If I do have to use one on the high-side gates, I'm a bit curious as to what value I should use. Because 100M would give me the same leakage as the MOSFET gate-source leakage, but it might also be too big to do anything useful. A 1K (or even 50K is out of the question because the leakage is FAR FAR too great to allow the boostrap cap to keep the FET on for long a sufficient period of time.). THe value is less important on the low-side gates since I have an "infinite" supply of charge to leak through the resistor.

Currently, I have the low-side gates pulled-down unless someone can give me a reason as to why I should do the same thing for the gates (like false triggering, but I don't see how that happens when the drivers are powered up). My theory right now is there are no boostrap capacitors to leak on the low-side gates and if they are all off on startup before the ICs can take control of the gates...who cares what the high-side ones do since it will never cause a shoot-through condition.

THe driver I am using has internal pull-downs on both inputs, but not on the outputs. So in the absence of an MCU it will output a known state...but obviously, I'm more concerned with the output of the gate driver when it is unpowered or semi-powered.

 

What driver IC are you using? Is this a constant switching frequency/PWM app? Full bridge or half bridge?

If full bridge, just pull the gates low on the low side fets and ignore the high side. Where I used to work 10K was a common value for a gate pull down resistor.

 

I am using three IRS2186 half bridge drivers, one for each phase. Any two behave like a H-bridge at any one time (BLDC). It is PWM, but I'm not sure if I want constant frequency yet. I may use variable frequency for when the motor is spinning more slowly reduce losses (sensorless scheme's sampling is based on PWM frequency.)

 

Time to use your CRO dknguyen.

-Adi

 

What's a CRO?

EDIT: Oh, an oscope.

 

Hi,


If i followed your notes then perhaps you can use a time period
solution that is known to work with all time but cant be employed
for all time because it isnt appropriate for some time periods.
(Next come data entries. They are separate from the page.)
(** [parseCSV(csvData)] (lines 42-64). The CSV parser is a parameter: for a
    text it emits rows and ends, or fails; the promise resolves with the
    rows collected or rejects with the parser's error. *)
Definition parseCSV (csv : string -> result (list row)) (csvData : string)
  : result (list row) :=
  (emitted <- csv csvData ;; Ok (collectRows emitted))%result.

Section Handler.

(** The engine's conversion [Number(val)] of a cell to a number. *)
Variable Number : string -> number.

(** The numeric values of column [col] (lines 135-139): cells that are
    missing or empty are dropped, the others converted with [Number], and
    those converting to NaN dropped. *)
Definition numericValues (data : list row) (col : string) : list number :=
  filter (fun val => negb (Num.isNaN val))
    (map Number
       (flat_map (fun r => match row_get r col with
                           | Some val => if String.eqb val "" then [] else [val]
                           | None => []
                           end)
                 data)).

(** [calculateBasicStats(data)] (lines 128-156): the statistics stored, in
    the order of the columns of the first row. *)
Definition calculateBasicStats (data : list row) : list (string * column_stats) :=
  match data with
  | [] => []
  | first :: _ =>
      flat_map (fun col => match columnStats (numericValues data col) with
                           | Some s => [(col, s)]
                           | None => []
                           end)
               (Object_keys first)
  end.

(** [Number(row[col])]: the cell of a row without the column is
    [undefined], which converts to NaN. *)
Definition numberAt (r : row) (col : string) : number :=
  match row_get r col with
  | Some val => Number val
  | None => Num.NaN
  end.

(** [data.map(row => Number(row[col])).filter(val => !isNaN(val))]. *)
Definition numbersOf (data : list row) (col : string) : list number :=
  filter (fun val => negb (Num.isNaN val)) (map (fun r => numberAt r col) data).

(** The columns of the first row that convert to a number in more than half
    of the rows (lines 169-173 and 212-216). *)
Definition numericColumns (data : list row) : list string :=
  filter (fun col =>
            Num.gtb (Num.of_nat (List.length (numbersOf data col)))
                    (Num.of_nat (List.length data) * (#5 / #10)))
         (Object_keys (hd [] data)).

(** The pairs [(columns[i], columns[j])] with [i < j], in the order of the
    two nested loops. *)
Fixpoint pairs (columns : list string) : list (string * string) :=
  match columns with
  | [] => []
  | col1 :: rest => map (fun col2 => (col1, col2)) rest ++ pairs rest
  end.

(** [object[key] = v] on an object given by its properties in insertion
    order. *)
Fixpoint assign {V : Type} (key : string) (v : V) (object : list (string * V))
  : list (string * V) :=
  match object with
  | [] => [(key, v)]
  | (k, w) :: rest =>
      if String.eqb k key then (k, v) :: rest else (k, w) :: assign key v rest
  end.

(** [calculateCorrelations(data)] (lines 165-192). *)
Definition calculateCorrelations (data : list row) : list (string * number) :=
  if (List.length data <? 2)%nat then []
  else
    fold_left
      (fun correlations '(col1, col2) =>
         let values1 := numbersOf data col1 in
         let values2 := numbersOf data col2 in
         if Nat.eqb (List.length values1) (List.length values2)
            && (1 <? List.length values1)%nat
         then
           let correlation := pearsonCorrelation values1 values2 in
           assign (col1 ++ "_vs_" ++ col2)%string
                  (Num.Math_round (correlation * #1000) / #1000) correlations
         else correlations)
      (pairs (numericColumns data)) [].

Variable rt : Runtime.
Variable chart : VisualizationService.ChartJS.

(** [generateVisualizations(data)] (lines 208-243): reading the keys of the
    first row of an empty table throws, which the [catch] answers with the
    empty object. *)
Definition generateVisualizations (data : list row) : list (string * string) :=
  match data with
  | [] => []
  | _ :: _ =>
      match numericColumns data with
      | col1 :: col2 :: _ =>
          let values1 := numbersOf data col1 in
          let values2 := numbersOf data col2 in
          if (1 <? List.length values1)%nat && (1 <? List.length values2)%nat then
            let scatterPlot :=
              VisualizationService.createScatterPlot rt chart values1 values2 col1 col2
                (col1 ++ " vs " ++ col2)%string in
            if negb (String.eqb scatterPlot "") then [("scatter_plot"%string, scatterPlot)]
            else []
          else []
      | _ => []
      end
  end.

End Handler.

End CSVHandler.

(* ------------------------------------------------------------------ *)
(** ** Vocabulary of the statements                                    *)
(* ------------------------------------------------------------------ *)

(** An image longer than the byte budget [maxImageSize]; a failed rendering
    is not one. *)
Definition overBudget (r : result Buffer) : bool :=
  match r with
  | Ok imageBuffer => (VisualizationService.maxImageSize <? Buffer_length imageBuffer)%Z
  | Throw _ => false
  end.

(** ToBoolean of a string or [null]: only a non-empty string is truthy. *)
Definition truthy_string (t : option string) : bool :=
  match t with
  | Some s => negb (String.eqb s "")
  | None => false
  end.

(** The year of a record as a number. *)
Definition yearOf (m : WikipediaHandler.movie) : number :=
  toNumber_opt (WikipediaHandler.year m).

(** A binary64 value: its mantissa and exponent are in canonical form, as
    those of every value produced by the engine are. *)
Definition binary64 (v : number) : Prop := valid_binary Num.prec Num.emax v = true.

(** Numeric order [a <= b]. *)
Definition ascending_order (a b : number) : Prop := Num.leb a b = true.

(** The population standard deviation: the square root of the mean of the
    squared deviations from the mean, the divisor being the number [n] of
    values (not [n - 1]). *)
Definition population_std_dev (values : list number) : number :=
  let n := Num.of_nat (List.length values) in
  let mu := Num.div (Num.sum values) n in
  Num.sqrt (Num.div (Num.sum (map (fun v => Num.mul (Num.sub v mu) (Num.sub v mu)) values)) n).
(** * haptools.data.genotypes: the genotype matrix and its validation steps

    A shallow embedding of [src/haptools/data/genotypes.py]: the numpy arrays
    the module builds (row-major buffers with a shape and a dtype), the
    [Genotypes] object as an explicit state, its methods as computations in a
    state-and-exception monad, and the [GenotypesPLINK.read] method. *)

From Stdlib Require Import String Ascii DecimalString.
From Stdlib Require Import ZArith Lia Bool Arith PeanoNat List.
From Stdlib Require Import Floats.
Import ListNotations.

Set Warnings "-inexact-float".

(** ** numpy arrays *)

(** The element types this module uses: [np.bool_], [np.uint8] (the VCF
    loader) and [np.int32] (the buffer of the PLINK loader). *)
Inductive dtype : Set := bool_ | uint8 | int32.

Definition dtype_eqb (a b : dtype) : bool :=
  match a, b with
  | bool_, bool_ | uint8, uint8 | int32, int32 => true
  | _, _ => false
  end.

(** The arrays built here have one to three axes: [np.array] over the list of
    per-variant genotype lists yields shape [(0,)] for no record, [(p, 0)] for
    records without samples and [(p, n, c)] otherwise. *)
Inductive shape : Set :=
| Sh1 (n : nat)
| Sh2 (n m : nat)
| Sh3 (n m c : nat).

Definition shape_eqb (a b : shape) : bool :=
  match a, b with
  | Sh1 n, Sh1 n' => Nat.eqb n n'
  | Sh2 n m, Sh2 n' m' => Nat.eqb n n' && Nat.eqb m m'
  | Sh3 n m c, Sh3 n' m' c' => Nat.eqb n n' && Nat.eqb m m' && Nat.eqb c c'
  | _, _ => false
  end.

(** An array: element type, shape, and the elements in row-major order.
    A [bool_] array holds 0 and 1. *)
Record ndarray : Set := mk_ndarray {
  arr_dtype : dtype;
  arr_shape : shape;
  arr_buf : list Z
}.

Definition size_of (s : shape) : nat :=
  match s with
  | Sh1 n => n
  | Sh2 n m => n * m
  | Sh3 n m c => n * m * c
  end.

(** The buffer has as many elements as the shape says. *)
Definition well_shaped (a : ndarray) : Prop :=
  length (arr_buf a) = size_of (arr_shape a).

Definition build2 (dt : dtype) (n m : nat) (f : nat -> nat -> Z) : ndarray :=
  mk_ndarray dt (Sh2 n m)
    (flat_map (fun i => map (f i) (seq 0 m)) (seq 0 n)).

Definition build3 (dt : dtype) (n m c : nat) (f : nat -> nat -> nat -> Z)
  : ndarray :=
  mk_ndarray dt (Sh3 n m c)
    (flat_map (fun i => flat_map (fun j => map (f i j) (seq 0 c)) (seq 0 m))
       (seq 0 n)).

(** [a[i, j]] and [a[i, j, k]] of an array with two, resp. three, axes. *)
Definition get2 (a : ndarray) (i j : nat) : Z :=
  match arr_shape a with
  | Sh2 _ m => nth (i * m + j) (arr_buf a) 0%Z
  | _ => 0%Z
  end.

Definition get3 (a : ndarray) (i j k : nat) : Z :=
  match arr_shape a with
  | Sh3 _ m c => nth ((i * m + j) * c + k) (arr_buf a) 0%Z
  | _ => 0%Z
  end.

(** ** The numpy operations the module calls

    Each operation is given by its value at every index, which is how numpy
    defines it; [build2] and [build3] lay the values out in row-major order. *)

(** Results of fallible calls: Python raises, the model returns [Raise]. *)
Inductive message : Set :=
| Multiallelic (id chrom : string) (pos : N) (sample : string)
| Unphased (id chrom : string) (pos : N) (sample : string)
| Text (s : string).

Inductive exn : Set :=
| ValueError (m : message)
| TypeError (s : string)
| IndexError (s : string)
| AttributeError (s : string).

Inductive result (A : Type) : Type :=
| Ok (a : A)
| Raise (e : exn).
Arguments Ok {A} a.
Arguments Raise {A} e.

(** [str.format] of the two messages the module raises. *)
Definition str_of_N (n : N) : string :=
  DecimalString.NilZero.string_of_uint (N.to_uint n).

Definition render (m : message) : string :=
  match m with
  | Multiallelic id chrom pos sample =>
      "Variant with ID " ++ id ++ " at POS " ++ chrom ++ ":" ++ str_of_N pos
        ++ " is multiallelic for sample " ++ sample
  | Unphased id chrom pos sample =>
      "Variant with ID " ++ id ++ " at POS " ++ chrom ++ ":" ++ str_of_N pos
        ++ " is unphased for sample " ++ sample
  | Text s => s
  end%string.

Definition same_length {A : Type} (n : nat) (l : list (list A)) : bool :=
  forallb (fun r => Nat.eqb (length r) n) l.

Definition inhomogeneous : exn :=
  ValueError (Text "setting an array element with a sequence").

(** [np.array(l, dtype=np.uint8)] for the list [self.data] that [read]
    collects: one entry per variant, each a list over the samples of
    [[allele1, allele2, phased]].  An empty outer list gives shape [(0,)];
    rows of unequal length are refused.  Values are stored modulo 256, the
    wrap-around of numpy 1.x for the [-1] of a missing allele. *)
Definition np_array_uint8 (l : list (list (list Z))) : result ndarray :=
  match l with
  | [] => Ok (mk_ndarray uint8 (Sh1 0) [])
  | r :: _ =>
      let p := length l in
      let n := length r in
      if negb (same_length n l) then Raise inhomogeneous
      else match r with
           | [] => Ok (mk_ndarray uint8 (Sh2 p 0) [])
           | t :: _ =>
               let c := length t in
               if negb (forallb (same_length c) l) then Raise inhomogeneous
               else Ok (build3 uint8 p n c
                          (fun j i k =>
                             (nth k (nth i (nth j l []) []) 0 mod 256)%Z))
           end
  end.

(** [a.transpose((1, 0, 2))]: needs three axes. *)
Definition transpose_102 (a : ndarray) : result ndarray :=
  match arr_shape a with
  | Sh3 p n c =>
      Ok (build3 (arr_dtype a) n p c (fun i j k => get3 a j i k))
  | _ => Raise (ValueError (Text "axes don't match array"))
  end.

(** [a.astype(np.bool_)]: nonzero becomes [True]. *)
Definition truth (z : Z) : Z := if (z =? 0)%Z then 0%Z else 1%Z.

Definition astype_bool (a : ndarray) : ndarray :=
  mk_ndarray bool_ (arr_shape a) (map truth (arr_buf a)).

(** [a[:, :, :2]], [a[:, :, k]], [a > 1] and [np.any(a, axis=2)] on an array
    of three axes. *)
Definition too_many_indices : exn :=
  IndexError "too many indices for array".

Definition strands (a : ndarray) : result ndarray :=
  match arr_shape a with
  | Sh3 n m c => Ok (build3 (arr_dtype a) n m (Nat.min 2 c) (get3 a))
  | _ => Raise too_many_indices
  end.

Definition channel (a : ndarray) (k : nat) : result ndarray :=
  match arr_shape a with
  | Sh3 n m c =>
      if c <=? k then Raise (IndexError "index is out of bounds for axis 2")
      else Ok (build2 (arr_dtype a) n m (fun i j => get3 a i j k))
  | _ => Raise too_many_indices
  end.

Definition gt1 (a : ndarray) : ndarray :=
  mk_ndarray bool_ (arr_shape a)
    (map (fun z => if (1 <? z)%Z then 1%Z else 0%Z) (arr_buf a)).

Definition any_axis2 (a : ndarray) : result ndarray :=
  match arr_shape a with
  | Sh3 n m c =>
      Ok (build2 bool_ n m
            (fun i j =>
               if existsb (fun k => negb (get3 a i j k =? 0)%Z) (seq 0 c)
               then 1%Z else 0%Z))
  | _ => Raise (ValueError (Text "axis 2 is out of bounds for array"))
  end.

(** [np.any(a)] and [np.nonzero(a)] of a mask with two axes; the indices come
    in row-major order, as a pair of parallel index lists. *)
Definition np_any (a : ndarray) : bool :=
  existsb (fun z => negb (z =? 0)%Z) (arr_buf a).

Definition nonzero_pairs (a : ndarray) : list (nat * nat) :=
  match arr_shape a with
  | Sh2 n m =>
      flat_map
        (fun i =>
           flat_map
             (fun j => if (get2 a i j =? 0)%Z then [] else [(i, j)])
             (seq 0 m))
        (seq 0 n)
  | _ => []
  end.

Definition np_nonzero (a : ndarray) : list nat * list nat :=
  split (nonzero_pairs a).

(** [np.delete(a, idx, axis=1)]: the columns whose index occurs in [idx] go
    (repeats count once), the others stay in order; an index past the axis is
    refused. *)
Definition out_of_bounds : exn :=
  IndexError "index is out of bounds for axis".

Definition kept (gone : nat -> bool) (m : nat) : list nat :=
  filter (fun j => negb (gone j)) (seq 0 m).

Definition listed (idx : list nat) (j : nat) : bool :=
  existsb (Nat.eqb j) idx.

Definition np_delete_axis1 (a : ndarray) (idx : list nat) : result ndarray :=
  match arr_shape a with
  | Sh3 n m c =>
      if existsb (fun j => m <=? j) idx then Raise out_of_bounds
      else
        let keep := kept (listed idx) m in
        Ok (build3 (arr_dtype a) n (length keep) c
              (fun i j k => get3 a i (nth j keep 0) k))
  | _ => Raise (IndexError "axis 1 is out of bounds for array")
  end.

(** [a ^ b], [a & b] and [~a] on masks of two axes of one shape.  [~] is the
    logical not of a [bool_] array and the bitwise complement of an integer
    array: [255 - x] for [uint8], [-x - 1] for [int32]. *)
Definition invert (dt : dtype) (z : Z) : Z :=
  match dt with
  | bool_ => if (z =? 0)%Z then 1%Z else 0%Z
  | uint8 => (255 - z)%Z
  | int32 => Z.lnot z
  end.

Definition pointwise2 (op : Z -> Z -> Z) (a b : ndarray) : ndarray :=
  match arr_shape a with
  | Sh2 n m =>
      build2 (arr_dtype a) n m (fun i j => op (get2 a i j) (get2 b i j))
  | _ => a
  end.

Definition np_xor : ndarray -> ndarray -> ndarray := pointwise2 Z.lxor.
Definition np_and : ndarray -> ndarray -> ndarray := pointwise2 Z.land.

Definition np_invert (a : ndarray) : ndarray :=
  mk_ndarray (arr_dtype a) (arr_shape a)
    (map (invert (arr_dtype a)) (arr_buf a)).

(** ** Variant records and the reader *)

(** One row of [self.variants]: id, chrom, pos and the frequency field. *)
Record variant_rec : Set := mk_variant_rec {
  v_id : string;
  v_chrom : string;
  v_pos : N;
  v_freq : float
}.

(** [self.variants]: the plain empty array [np.array([])] of [__init__], or a
    structured array whose fields are named [id], [chrom], [pos] and
    [freq_name] ("aaf" after [read], "maf" after [to_MAC]). *)
Inductive variants_arr : Set :=
| PlainEmpty
| Structured (freq_name : string) (rows : list variant_rec).

Definition len_variants (v : variants_arr) : nat :=
  match v with
  | PlainEmpty => 0
  | Structured _ rows => length rows
  end.

(** A record of the VCF reader (cyvcf2's [Variant]) and an opened reader:
    its sample names and the records it yields for a region. *)
Record Variant : Set := mk_Variant {
  ID : string;
  CHROM : string;
  POS : N;
  aaf : float;
  genotypes : list (list Z)
}.

Record VCF : Set := mk_VCF {
  vcf_samples : list string;
  vcf_call : option string -> list Variant
}.

(** ** The [Genotypes] object *)

(** [self.data] is [None] until [read], the Python list of genotype lists
    while [read] collects the records, and a numpy array afterwards. *)
Inductive data_val : Set :=
| DNone
| DList (l : list (list (list Z)))
| DArray (a : ndarray).

Record Genotypes : Set := mk_Genotypes {
  fname : string;
  log : list string;
  data : data_val;
  samples : list string;
  variants : variants_arr
}.

(** Modelled from the spec: [Data.__init__] of the base class
    (haptools/data/data.py is not part of the sources).  Section 3: an object
    is constructed bound to its source, with no data loaded and nothing
    logged. *)
Definition Data_init (path : string) : Genotypes :=
  mk_Genotypes path [] DNone [] PlainEmpty.

(** [Genotypes.__init__]: [samples = tuple()], [variants = np.array([])]. *)
Definition Genotypes_init (path : string) : Genotypes :=
  let self := Data_init path in
  mk_Genotypes (fname self) (log self) (data self) [] PlainEmpty.

(** Methods run on the object and either return or raise; what they assigned
    before raising stays assigned. *)
Definition M (A : Type) : Type := Genotypes -> result A * Genotypes.

Definition ret {A : Type} (a : A) : M A := fun self => (Ok a, self).

Definition bind {A B : Type} (c : M A) (k : A -> M B) : M B :=
  fun self =>
    match c self with
    | (Ok a, self') => k a self'
    | (Raise e, self') => (Raise e, self')
    end.

Definition raise {A : Type} (e : exn) : M A := fun self => (Raise e, self).

Definition lift {A : Type} (r : result A) : M A :=
  fun self => (r, self).

Definition get {A : Type} (field : Genotypes -> A) : M A :=
  fun self => (Ok (field self), self).

Declare Scope py_scope.
Delimit Scope py_scope with py.
Notation "x <- c ;; k" := (bind c (fun x => k))
  (at level 61, c at next level, right associativity) : py_scope.
Notation "c ;;; k" := (bind c (fun _ => k))
  (at level 61, right associativity) : py_scope.
Open Scope py_scope.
That is, take (for example) two 10k resistors and use them as
pull downs, but dont connect them directly to ground but instead
to the collector of an NPN transistor (emitter to ground). When the
transistor is on, the gates are pulled down close to ground, and when
the transistor is off, only the collector leakage current flows.
The only task left then is to figure out a way to generate a timing
pulse to the base of the NPN. Perhaps with charging cap (+Vcc to
base plus series resistor) so that at the instant of turn on all the
gates get pulled down, but that only lasts until the cap charges.
Ditto with a MOSFET for the controlling device instead of NPN.
The MOSFET would even be faster, and gate timing could be
made such that the pull down circuit pulls down faster than any
gate can turn on.

Another approach might be to use a dedicated uC pin, delaying its
effect with a capacitor so that it has to hover at some stable
logic level in order to charge the cap, and charging the cap
turns off the pull downs with appropriate transistor circuit.

 

Actually on a cpu pin you want one to keep the gate discharged. A passing magnetic field is enough to generate charges on the board and static is enough to turn it on or blow it out.

Dan

 

This is supposed to go on a very small plane so I don't have room for additional transistors.


Hmmmm. You are referring to the power-off condition right? Because when power is on the gate driver should be holding the gates in a certain state. Unless you are also referring to a passing field or shock charging up the capacitor to higher than the gate voltage limits.

 

yep, you were talking about a startup issue. the driver need some minimum voltage before it can take control. until then a passing field or static hit can disturb things

Dan

 

hi MrAI,
i am new to electro-tech..
could you explain how to use a MOSFET in the pull-down circuitry which stays open after power up and connects the pull-down resistor to ground when the gate driver is powered down.
could you tell how to generate the time pulse that you were talking about?